What you need to do
If a line in the records below contains the word "list", return that line.

Available data
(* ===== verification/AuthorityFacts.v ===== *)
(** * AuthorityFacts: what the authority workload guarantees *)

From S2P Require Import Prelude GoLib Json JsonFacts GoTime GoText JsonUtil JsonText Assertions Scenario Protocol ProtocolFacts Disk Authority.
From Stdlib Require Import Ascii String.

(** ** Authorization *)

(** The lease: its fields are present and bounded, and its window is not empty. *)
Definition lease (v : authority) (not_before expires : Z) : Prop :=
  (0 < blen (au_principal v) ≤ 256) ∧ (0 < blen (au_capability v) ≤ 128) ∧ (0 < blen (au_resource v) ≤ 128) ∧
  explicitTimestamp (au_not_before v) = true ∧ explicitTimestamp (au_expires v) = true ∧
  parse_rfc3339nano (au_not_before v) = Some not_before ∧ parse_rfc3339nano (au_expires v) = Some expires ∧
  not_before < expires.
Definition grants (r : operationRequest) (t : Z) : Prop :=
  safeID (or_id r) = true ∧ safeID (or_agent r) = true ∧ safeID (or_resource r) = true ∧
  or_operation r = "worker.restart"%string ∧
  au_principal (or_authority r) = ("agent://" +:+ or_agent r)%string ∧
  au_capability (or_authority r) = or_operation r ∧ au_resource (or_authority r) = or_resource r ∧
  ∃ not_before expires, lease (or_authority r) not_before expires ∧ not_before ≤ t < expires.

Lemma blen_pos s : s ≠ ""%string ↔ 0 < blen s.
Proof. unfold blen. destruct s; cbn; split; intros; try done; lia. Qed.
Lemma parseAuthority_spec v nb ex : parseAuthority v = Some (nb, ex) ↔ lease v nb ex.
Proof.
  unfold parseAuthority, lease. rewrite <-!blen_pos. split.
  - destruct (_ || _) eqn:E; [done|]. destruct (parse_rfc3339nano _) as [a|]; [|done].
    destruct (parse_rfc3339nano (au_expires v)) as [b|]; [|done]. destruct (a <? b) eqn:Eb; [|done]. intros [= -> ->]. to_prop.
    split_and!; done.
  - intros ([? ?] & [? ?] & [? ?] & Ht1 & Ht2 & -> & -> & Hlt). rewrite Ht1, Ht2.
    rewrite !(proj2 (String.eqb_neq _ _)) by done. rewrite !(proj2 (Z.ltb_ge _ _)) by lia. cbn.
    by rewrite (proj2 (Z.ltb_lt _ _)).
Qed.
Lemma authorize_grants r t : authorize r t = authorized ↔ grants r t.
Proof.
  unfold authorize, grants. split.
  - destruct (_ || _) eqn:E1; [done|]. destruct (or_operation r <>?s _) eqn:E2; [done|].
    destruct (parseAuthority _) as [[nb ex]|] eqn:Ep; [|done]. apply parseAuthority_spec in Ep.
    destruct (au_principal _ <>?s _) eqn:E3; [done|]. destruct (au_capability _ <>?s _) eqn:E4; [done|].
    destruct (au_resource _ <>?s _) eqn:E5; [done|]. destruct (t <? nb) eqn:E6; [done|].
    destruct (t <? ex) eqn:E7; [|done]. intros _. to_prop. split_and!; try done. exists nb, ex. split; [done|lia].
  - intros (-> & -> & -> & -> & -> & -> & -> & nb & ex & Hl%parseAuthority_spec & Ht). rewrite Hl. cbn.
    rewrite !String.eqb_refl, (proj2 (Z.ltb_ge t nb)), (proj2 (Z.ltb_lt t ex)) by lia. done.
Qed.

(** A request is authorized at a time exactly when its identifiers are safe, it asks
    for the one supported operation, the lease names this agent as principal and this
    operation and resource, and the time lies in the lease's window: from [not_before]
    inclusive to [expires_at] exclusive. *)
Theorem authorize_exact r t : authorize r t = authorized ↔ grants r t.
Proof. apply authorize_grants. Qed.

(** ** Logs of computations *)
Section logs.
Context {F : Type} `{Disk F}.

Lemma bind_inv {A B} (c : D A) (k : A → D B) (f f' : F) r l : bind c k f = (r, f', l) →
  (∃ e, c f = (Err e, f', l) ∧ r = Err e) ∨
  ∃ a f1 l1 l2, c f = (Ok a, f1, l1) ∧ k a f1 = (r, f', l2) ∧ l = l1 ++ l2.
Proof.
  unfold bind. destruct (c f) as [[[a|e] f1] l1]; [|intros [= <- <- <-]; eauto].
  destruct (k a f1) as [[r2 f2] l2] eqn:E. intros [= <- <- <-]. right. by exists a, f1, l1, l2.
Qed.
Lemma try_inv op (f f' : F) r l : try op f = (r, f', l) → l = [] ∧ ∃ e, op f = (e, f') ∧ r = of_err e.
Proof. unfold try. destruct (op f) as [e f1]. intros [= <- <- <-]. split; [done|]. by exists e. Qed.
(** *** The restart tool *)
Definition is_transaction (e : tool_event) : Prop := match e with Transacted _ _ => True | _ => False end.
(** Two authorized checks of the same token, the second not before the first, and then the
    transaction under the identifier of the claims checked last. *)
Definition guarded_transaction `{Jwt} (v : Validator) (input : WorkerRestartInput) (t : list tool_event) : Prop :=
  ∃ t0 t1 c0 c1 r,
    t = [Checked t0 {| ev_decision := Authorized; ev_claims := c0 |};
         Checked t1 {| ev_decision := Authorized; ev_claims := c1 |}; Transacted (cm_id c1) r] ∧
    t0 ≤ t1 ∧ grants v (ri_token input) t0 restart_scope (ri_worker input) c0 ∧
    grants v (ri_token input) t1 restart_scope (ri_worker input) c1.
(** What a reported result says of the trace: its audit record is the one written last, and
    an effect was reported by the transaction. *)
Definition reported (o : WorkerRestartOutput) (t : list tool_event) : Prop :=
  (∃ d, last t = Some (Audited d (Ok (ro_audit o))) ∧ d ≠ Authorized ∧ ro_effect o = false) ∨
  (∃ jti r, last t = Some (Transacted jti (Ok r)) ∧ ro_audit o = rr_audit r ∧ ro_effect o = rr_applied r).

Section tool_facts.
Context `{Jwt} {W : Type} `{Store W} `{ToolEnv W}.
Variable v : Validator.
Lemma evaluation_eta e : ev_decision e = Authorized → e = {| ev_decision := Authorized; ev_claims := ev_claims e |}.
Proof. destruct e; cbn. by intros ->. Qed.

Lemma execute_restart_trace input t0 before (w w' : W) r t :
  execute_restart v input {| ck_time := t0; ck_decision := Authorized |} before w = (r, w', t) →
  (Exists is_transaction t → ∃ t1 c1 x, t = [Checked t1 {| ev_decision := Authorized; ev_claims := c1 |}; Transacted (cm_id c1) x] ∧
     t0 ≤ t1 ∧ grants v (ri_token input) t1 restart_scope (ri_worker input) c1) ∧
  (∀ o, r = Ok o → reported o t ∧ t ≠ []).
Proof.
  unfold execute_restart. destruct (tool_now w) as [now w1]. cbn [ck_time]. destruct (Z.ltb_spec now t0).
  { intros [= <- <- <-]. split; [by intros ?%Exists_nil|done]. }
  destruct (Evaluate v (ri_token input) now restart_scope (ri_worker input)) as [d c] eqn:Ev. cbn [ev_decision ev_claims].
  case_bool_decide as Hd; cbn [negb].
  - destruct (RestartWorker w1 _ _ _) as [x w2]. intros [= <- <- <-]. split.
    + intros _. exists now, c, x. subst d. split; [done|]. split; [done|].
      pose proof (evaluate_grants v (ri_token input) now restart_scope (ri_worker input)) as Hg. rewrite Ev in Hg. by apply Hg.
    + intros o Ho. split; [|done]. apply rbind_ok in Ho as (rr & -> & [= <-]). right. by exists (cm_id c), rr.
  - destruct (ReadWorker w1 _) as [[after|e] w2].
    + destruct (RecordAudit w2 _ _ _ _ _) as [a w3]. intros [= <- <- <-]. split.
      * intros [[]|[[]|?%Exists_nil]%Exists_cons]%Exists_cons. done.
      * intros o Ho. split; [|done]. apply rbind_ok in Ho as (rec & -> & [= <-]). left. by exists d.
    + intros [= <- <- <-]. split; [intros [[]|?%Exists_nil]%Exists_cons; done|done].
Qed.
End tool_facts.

Output below
Definition guarded_transaction `{Jwt} (v : Validator) (input : WorkerRestartInput) (t : list tool_event) : Prop :=
Definition reported (o : WorkerRestartOutput) (t : list tool_event) : Prop :=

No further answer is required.